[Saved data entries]
··········
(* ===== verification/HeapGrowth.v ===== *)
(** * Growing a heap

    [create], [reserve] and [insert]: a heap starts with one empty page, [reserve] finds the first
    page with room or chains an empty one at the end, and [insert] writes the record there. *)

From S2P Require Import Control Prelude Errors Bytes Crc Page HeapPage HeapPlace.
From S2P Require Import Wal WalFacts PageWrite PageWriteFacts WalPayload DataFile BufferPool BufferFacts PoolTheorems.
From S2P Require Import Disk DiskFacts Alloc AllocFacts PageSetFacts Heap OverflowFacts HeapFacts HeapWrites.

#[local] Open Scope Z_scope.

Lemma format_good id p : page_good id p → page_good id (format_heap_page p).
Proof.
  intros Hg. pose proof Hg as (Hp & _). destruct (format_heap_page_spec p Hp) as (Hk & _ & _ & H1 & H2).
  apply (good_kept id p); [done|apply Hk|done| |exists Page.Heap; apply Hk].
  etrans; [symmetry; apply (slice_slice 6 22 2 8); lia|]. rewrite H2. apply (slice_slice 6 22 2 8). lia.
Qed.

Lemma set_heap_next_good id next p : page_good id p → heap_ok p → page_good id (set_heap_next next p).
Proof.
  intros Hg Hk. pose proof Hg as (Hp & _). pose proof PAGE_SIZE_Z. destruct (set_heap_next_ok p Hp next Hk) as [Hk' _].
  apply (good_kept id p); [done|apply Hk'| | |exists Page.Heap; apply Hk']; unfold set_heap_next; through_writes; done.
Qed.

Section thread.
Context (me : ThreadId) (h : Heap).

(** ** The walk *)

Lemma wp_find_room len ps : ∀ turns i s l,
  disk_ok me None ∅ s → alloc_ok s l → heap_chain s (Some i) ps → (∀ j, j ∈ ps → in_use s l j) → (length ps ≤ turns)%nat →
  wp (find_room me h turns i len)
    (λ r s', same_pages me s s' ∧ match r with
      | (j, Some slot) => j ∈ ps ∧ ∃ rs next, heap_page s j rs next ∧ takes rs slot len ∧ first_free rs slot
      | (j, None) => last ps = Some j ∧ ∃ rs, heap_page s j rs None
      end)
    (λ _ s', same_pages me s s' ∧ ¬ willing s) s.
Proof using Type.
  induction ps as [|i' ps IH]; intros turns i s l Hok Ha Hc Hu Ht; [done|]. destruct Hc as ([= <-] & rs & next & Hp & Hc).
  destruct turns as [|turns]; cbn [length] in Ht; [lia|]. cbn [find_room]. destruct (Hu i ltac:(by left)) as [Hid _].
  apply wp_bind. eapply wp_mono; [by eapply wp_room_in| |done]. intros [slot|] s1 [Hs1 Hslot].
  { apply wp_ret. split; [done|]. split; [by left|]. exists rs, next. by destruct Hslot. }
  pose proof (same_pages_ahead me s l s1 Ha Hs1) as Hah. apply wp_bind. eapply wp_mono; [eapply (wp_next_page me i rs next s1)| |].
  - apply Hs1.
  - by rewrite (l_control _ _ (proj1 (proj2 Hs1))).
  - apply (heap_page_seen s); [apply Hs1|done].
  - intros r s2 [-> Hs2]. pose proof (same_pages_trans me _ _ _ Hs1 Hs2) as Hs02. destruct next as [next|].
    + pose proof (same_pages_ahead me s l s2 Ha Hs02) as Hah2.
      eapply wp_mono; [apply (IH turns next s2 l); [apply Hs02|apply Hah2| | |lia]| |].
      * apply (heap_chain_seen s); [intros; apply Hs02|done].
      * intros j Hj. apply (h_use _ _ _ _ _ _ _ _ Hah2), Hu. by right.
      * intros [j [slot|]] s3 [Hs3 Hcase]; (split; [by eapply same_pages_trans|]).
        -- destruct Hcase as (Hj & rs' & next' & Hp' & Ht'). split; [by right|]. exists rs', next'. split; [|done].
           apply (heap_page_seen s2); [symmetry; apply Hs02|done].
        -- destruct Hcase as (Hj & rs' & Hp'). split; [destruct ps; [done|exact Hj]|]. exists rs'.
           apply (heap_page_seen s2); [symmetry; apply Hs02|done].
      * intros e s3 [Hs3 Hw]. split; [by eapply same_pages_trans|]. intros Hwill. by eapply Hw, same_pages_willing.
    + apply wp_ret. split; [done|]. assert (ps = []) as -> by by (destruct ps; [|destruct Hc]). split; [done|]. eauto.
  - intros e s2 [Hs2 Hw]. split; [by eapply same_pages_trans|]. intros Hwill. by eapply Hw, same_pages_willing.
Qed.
··········
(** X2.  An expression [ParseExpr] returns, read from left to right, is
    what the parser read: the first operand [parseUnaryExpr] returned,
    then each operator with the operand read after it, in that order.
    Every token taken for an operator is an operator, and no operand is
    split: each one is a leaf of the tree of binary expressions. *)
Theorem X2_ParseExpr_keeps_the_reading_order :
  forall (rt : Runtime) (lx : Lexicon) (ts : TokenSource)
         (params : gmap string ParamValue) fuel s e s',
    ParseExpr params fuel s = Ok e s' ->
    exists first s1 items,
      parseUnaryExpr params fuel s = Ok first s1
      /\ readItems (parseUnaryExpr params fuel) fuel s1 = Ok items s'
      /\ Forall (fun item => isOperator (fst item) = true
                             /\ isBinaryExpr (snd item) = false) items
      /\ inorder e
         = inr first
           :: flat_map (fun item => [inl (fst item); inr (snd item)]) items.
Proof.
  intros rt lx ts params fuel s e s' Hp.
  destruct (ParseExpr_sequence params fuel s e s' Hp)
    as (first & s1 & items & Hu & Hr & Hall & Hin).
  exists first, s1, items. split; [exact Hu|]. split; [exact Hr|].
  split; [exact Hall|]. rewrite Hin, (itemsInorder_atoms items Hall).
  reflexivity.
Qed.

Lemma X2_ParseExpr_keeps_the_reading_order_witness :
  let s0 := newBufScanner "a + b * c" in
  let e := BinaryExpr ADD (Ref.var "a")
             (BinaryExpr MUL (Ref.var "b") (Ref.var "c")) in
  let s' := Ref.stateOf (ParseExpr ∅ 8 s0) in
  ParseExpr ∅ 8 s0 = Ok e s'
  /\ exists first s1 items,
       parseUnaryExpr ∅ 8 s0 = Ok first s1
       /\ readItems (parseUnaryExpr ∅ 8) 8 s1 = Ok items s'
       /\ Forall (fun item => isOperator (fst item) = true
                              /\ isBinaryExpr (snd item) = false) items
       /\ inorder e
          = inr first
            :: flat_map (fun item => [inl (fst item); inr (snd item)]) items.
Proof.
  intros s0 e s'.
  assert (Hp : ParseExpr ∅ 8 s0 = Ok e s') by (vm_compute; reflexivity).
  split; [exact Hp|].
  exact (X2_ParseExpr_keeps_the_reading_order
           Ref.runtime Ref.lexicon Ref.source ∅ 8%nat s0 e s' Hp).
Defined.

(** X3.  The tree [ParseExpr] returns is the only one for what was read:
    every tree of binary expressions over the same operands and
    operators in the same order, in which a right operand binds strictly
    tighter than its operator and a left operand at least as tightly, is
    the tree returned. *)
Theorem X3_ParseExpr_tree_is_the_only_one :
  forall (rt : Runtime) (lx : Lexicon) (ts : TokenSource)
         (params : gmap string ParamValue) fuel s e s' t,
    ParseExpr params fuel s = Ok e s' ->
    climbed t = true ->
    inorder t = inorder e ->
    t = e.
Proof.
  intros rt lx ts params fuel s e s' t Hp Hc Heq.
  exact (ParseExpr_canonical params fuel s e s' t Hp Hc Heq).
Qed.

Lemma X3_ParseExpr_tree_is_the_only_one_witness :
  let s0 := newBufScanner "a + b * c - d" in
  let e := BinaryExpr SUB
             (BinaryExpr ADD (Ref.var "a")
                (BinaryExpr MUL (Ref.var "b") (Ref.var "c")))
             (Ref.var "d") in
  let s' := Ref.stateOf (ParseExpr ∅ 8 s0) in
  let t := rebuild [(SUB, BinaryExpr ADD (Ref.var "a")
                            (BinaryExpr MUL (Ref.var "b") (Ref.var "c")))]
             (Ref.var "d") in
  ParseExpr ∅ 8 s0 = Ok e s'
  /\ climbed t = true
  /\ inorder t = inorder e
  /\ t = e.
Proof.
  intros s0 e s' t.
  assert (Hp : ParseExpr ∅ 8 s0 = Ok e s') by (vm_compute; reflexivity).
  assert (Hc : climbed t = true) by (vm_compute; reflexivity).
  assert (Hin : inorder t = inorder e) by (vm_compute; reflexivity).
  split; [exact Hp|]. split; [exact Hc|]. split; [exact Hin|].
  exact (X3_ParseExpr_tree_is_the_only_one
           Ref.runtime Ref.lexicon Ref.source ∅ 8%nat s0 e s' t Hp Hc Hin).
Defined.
··········
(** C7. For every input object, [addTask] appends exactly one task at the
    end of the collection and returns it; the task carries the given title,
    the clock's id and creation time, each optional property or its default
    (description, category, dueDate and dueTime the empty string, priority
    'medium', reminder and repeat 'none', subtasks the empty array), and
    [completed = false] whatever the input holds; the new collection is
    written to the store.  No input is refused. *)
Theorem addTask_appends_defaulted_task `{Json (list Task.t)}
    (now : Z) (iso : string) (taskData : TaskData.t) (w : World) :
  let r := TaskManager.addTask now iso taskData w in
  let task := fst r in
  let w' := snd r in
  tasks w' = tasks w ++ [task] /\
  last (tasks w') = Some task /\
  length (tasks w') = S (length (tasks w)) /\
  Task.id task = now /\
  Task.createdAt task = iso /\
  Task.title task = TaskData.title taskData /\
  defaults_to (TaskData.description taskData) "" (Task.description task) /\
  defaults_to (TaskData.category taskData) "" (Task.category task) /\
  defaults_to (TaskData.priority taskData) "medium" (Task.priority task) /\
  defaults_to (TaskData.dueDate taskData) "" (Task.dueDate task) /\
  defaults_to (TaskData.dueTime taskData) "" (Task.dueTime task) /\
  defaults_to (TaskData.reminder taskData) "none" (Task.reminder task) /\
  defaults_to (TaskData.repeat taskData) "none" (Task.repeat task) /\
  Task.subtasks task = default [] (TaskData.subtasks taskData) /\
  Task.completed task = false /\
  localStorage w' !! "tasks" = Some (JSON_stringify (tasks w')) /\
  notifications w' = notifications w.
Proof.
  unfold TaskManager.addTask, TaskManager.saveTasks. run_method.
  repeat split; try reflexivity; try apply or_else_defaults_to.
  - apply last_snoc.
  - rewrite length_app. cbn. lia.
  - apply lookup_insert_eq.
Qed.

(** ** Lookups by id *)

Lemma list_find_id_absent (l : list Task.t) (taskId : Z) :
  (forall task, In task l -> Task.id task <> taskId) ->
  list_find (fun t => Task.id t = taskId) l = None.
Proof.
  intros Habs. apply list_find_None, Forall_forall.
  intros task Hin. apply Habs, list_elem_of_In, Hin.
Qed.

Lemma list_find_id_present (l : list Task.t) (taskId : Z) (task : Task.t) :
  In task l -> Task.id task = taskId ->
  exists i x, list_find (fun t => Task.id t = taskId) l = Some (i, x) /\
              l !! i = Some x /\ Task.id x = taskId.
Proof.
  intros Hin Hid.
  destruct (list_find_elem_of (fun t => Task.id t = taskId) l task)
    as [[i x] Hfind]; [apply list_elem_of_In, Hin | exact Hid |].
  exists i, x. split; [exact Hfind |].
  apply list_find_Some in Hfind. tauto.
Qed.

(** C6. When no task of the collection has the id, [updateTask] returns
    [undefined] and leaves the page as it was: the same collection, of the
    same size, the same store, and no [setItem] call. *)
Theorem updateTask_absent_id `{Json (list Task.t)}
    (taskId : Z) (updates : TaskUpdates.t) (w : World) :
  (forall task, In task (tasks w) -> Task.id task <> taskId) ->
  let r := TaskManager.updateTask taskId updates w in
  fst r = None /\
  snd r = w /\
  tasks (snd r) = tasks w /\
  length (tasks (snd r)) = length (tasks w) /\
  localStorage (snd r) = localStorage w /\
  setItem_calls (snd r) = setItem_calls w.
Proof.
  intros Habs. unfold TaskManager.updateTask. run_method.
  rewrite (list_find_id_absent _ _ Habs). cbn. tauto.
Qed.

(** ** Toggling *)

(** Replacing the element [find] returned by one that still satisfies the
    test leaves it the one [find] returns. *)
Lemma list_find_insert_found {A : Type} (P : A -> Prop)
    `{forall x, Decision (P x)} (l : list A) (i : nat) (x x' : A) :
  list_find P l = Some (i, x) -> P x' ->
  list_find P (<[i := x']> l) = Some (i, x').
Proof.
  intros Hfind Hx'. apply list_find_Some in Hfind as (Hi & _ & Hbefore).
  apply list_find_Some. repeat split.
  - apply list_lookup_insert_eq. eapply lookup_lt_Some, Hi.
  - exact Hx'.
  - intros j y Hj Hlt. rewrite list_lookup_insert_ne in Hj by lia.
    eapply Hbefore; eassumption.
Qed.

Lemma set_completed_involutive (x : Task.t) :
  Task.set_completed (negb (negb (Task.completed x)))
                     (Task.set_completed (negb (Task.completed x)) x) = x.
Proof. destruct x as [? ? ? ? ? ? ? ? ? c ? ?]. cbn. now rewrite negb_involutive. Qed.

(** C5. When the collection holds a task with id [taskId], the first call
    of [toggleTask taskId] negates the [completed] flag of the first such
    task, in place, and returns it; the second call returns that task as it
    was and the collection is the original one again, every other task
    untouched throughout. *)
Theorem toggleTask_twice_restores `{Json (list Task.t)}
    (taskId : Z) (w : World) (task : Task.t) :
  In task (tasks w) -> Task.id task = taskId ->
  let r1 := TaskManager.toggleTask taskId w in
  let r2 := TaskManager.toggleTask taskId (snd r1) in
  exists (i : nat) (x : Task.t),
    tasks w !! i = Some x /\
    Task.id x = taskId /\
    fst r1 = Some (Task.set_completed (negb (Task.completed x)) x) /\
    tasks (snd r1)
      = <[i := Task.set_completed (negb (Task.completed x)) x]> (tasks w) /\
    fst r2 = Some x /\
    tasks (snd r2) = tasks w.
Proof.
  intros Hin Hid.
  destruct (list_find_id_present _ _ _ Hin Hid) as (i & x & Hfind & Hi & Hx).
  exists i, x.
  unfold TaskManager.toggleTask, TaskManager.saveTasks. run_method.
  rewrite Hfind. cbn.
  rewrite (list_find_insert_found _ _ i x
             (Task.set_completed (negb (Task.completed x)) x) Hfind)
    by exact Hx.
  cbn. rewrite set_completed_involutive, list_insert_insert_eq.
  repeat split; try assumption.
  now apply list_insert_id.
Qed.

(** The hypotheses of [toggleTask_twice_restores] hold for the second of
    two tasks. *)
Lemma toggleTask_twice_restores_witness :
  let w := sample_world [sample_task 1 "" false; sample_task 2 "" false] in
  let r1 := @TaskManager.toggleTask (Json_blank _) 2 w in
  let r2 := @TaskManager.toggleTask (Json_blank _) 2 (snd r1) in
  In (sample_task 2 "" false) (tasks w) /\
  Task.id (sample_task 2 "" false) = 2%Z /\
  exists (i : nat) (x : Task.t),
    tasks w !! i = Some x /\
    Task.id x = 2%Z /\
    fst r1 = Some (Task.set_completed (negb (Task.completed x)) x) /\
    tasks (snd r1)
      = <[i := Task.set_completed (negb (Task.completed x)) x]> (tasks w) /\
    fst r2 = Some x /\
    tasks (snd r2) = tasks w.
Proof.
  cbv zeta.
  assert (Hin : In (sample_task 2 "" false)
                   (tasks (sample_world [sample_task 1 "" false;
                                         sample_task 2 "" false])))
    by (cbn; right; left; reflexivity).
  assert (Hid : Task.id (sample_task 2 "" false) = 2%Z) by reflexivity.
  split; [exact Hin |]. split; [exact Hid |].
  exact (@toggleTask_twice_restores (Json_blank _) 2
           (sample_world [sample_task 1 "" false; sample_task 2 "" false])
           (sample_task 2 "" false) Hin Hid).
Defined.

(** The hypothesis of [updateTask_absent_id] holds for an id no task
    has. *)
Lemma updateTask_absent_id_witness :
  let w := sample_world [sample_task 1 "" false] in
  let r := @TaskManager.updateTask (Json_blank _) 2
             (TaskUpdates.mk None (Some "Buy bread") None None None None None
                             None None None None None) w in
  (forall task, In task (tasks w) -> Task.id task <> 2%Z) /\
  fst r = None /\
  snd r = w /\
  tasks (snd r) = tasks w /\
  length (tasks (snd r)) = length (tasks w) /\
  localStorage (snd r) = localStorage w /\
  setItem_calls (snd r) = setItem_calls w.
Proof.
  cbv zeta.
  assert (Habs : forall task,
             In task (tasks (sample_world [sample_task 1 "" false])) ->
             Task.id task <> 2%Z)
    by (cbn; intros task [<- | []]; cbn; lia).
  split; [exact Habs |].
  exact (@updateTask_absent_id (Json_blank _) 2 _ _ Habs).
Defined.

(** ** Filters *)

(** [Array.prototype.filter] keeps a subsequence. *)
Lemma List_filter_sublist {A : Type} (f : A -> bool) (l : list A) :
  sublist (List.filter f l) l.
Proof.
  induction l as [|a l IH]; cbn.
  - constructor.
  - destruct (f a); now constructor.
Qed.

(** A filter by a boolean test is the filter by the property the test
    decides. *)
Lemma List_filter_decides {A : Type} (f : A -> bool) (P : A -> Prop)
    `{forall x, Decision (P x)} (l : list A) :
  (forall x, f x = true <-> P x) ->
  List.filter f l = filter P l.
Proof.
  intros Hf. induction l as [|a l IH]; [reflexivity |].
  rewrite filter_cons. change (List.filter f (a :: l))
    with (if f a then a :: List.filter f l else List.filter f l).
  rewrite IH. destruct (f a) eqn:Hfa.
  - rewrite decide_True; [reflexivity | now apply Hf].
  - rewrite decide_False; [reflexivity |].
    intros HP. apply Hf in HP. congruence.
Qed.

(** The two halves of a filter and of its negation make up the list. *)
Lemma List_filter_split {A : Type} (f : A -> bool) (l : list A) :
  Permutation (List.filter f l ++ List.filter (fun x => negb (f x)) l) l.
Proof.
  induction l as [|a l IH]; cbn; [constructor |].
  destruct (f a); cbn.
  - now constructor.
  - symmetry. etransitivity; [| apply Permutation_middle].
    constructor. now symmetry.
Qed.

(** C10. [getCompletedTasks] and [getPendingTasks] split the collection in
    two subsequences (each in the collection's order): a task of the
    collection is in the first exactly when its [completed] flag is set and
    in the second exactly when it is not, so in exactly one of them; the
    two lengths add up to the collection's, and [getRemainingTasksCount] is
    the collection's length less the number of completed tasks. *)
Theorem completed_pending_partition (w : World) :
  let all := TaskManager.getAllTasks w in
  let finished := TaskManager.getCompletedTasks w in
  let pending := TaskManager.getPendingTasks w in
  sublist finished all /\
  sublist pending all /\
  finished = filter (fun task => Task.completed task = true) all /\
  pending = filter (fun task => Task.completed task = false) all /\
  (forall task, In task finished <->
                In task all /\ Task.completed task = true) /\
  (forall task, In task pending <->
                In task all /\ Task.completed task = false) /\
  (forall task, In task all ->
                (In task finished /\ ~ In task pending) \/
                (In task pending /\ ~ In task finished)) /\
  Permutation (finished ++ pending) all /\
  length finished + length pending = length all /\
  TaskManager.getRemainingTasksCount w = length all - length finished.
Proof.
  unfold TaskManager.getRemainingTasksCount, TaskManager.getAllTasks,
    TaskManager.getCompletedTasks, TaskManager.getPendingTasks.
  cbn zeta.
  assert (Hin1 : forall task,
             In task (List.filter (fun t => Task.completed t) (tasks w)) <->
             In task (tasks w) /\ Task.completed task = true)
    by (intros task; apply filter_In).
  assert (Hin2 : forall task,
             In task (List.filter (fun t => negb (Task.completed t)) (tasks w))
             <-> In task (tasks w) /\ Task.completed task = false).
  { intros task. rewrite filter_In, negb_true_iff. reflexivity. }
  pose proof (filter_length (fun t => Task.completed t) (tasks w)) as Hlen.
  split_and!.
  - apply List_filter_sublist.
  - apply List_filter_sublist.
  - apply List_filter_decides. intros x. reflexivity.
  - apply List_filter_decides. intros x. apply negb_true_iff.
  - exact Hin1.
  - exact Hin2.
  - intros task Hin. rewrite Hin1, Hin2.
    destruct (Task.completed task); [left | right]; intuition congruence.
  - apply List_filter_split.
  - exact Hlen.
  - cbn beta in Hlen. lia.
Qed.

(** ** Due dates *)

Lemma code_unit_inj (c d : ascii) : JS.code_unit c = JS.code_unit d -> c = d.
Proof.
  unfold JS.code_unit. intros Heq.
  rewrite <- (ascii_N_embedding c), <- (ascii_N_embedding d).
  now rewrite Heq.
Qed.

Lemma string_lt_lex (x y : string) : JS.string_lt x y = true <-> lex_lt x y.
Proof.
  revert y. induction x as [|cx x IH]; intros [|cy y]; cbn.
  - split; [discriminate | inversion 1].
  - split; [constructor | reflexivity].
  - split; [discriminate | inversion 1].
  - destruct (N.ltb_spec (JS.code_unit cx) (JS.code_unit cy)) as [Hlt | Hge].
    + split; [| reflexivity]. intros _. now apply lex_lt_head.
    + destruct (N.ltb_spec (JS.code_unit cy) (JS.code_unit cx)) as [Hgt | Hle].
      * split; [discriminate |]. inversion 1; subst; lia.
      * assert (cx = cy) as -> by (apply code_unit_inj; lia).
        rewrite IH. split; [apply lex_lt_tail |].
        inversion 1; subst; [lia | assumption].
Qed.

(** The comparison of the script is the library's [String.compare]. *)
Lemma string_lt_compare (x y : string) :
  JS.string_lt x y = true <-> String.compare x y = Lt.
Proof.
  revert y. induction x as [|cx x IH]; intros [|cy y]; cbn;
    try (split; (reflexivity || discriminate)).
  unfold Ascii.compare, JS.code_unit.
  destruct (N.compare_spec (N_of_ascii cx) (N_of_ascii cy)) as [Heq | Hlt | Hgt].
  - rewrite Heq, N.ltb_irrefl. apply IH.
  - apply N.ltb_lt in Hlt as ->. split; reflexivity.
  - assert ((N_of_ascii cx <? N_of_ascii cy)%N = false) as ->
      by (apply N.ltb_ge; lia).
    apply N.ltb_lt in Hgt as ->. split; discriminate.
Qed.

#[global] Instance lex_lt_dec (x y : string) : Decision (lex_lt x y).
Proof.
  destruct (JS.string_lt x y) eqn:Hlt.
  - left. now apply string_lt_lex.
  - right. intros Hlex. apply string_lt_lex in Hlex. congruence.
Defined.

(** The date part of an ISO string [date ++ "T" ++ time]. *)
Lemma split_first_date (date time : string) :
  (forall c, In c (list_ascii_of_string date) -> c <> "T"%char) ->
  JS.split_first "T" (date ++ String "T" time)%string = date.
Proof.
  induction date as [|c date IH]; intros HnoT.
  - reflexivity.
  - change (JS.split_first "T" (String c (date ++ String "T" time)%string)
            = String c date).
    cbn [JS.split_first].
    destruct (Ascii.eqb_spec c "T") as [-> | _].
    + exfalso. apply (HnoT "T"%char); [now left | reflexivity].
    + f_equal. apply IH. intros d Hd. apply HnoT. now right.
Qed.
··········
- Task instructions: Look above for the line with "(* ===== verification/HeapGrowth.v ===== *)" and the line with "destruct turns as". Retype those two lines and every line between them exactly, adding nothing.

- Answer section:
(* ===== verification/HeapGrowth.v ===== *)
(** * Growing a heap

    [create], [reserve] and [insert]: a heap starts with one empty page, [reserve] finds the first
    page with room or chains an empty one at the end, and [insert] writes the record there. *)

From S2P Require Import Control Prelude Errors Bytes Crc Page HeapPage HeapPlace.
From S2P Require Import Wal WalFacts PageWrite PageWriteFacts WalPayload DataFile BufferPool BufferFacts PoolTheorems.
From S2P Require Import Disk DiskFacts Alloc AllocFacts PageSetFacts Heap OverflowFacts HeapFacts HeapWrites.

#[local] Open Scope Z_scope.

Lemma format_good id p : page_good id p → page_good id (format_heap_page p).
Proof.
  intros Hg. pose proof Hg as (Hp & _). destruct (format_heap_page_spec p Hp) as (Hk & _ & _ & H1 & H2).
  apply (good_kept id p); [done|apply Hk|done| |exists Page.Heap; apply Hk].
  etrans; [symmetry; apply (slice_slice 6 22 2 8); lia|]. rewrite H2. apply (slice_slice 6 22 2 8). lia.
Qed.

Lemma set_heap_next_good id next p : page_good id p → heap_ok p → page_good id (set_heap_next next p).
Proof.
  intros Hg Hk. pose proof Hg as (Hp & _). pose proof PAGE_SIZE_Z. destruct (set_heap_next_ok p Hp next Hk) as [Hk' _].
  apply (good_kept id p); [done|apply Hk'| | |exists Page.Heap; apply Hk']; unfold set_heap_next; through_writes; done.
Qed.

Section thread.
Context (me : ThreadId) (h : Heap).

(** ** The walk *)

Lemma wp_find_room len ps : ∀ turns i s l,
  disk_ok me None ∅ s → alloc_ok s l → heap_chain s (Some i) ps → (∀ j, j ∈ ps → in_use s l j) → (length ps ≤ turns)%nat →
  wp (find_room me h turns i len)
    (λ r s', same_pages me s s' ∧ match r with
      | (j, Some slot) => j ∈ ps ∧ ∃ rs next, heap_page s j rs next ∧ takes rs slot len ∧ first_free rs slot
      | (j, None) => last ps = Some j ∧ ∃ rs, heap_page s j rs None
      end)
    (λ _ s', same_pages me s s' ∧ ¬ willing s) s.
Proof using Type.
  induction ps as [|i' ps IH]; intros turns i s l Hok Ha Hc Hu Ht; [done|]. destruct Hc as ([= <-] & rs & next & Hp & Hc).
  destruct turns as [|turns]; cbn [length] in Ht; [lia|]. cbn [find_room]. destruct (Hu i ltac:(by left)) as [Hid _].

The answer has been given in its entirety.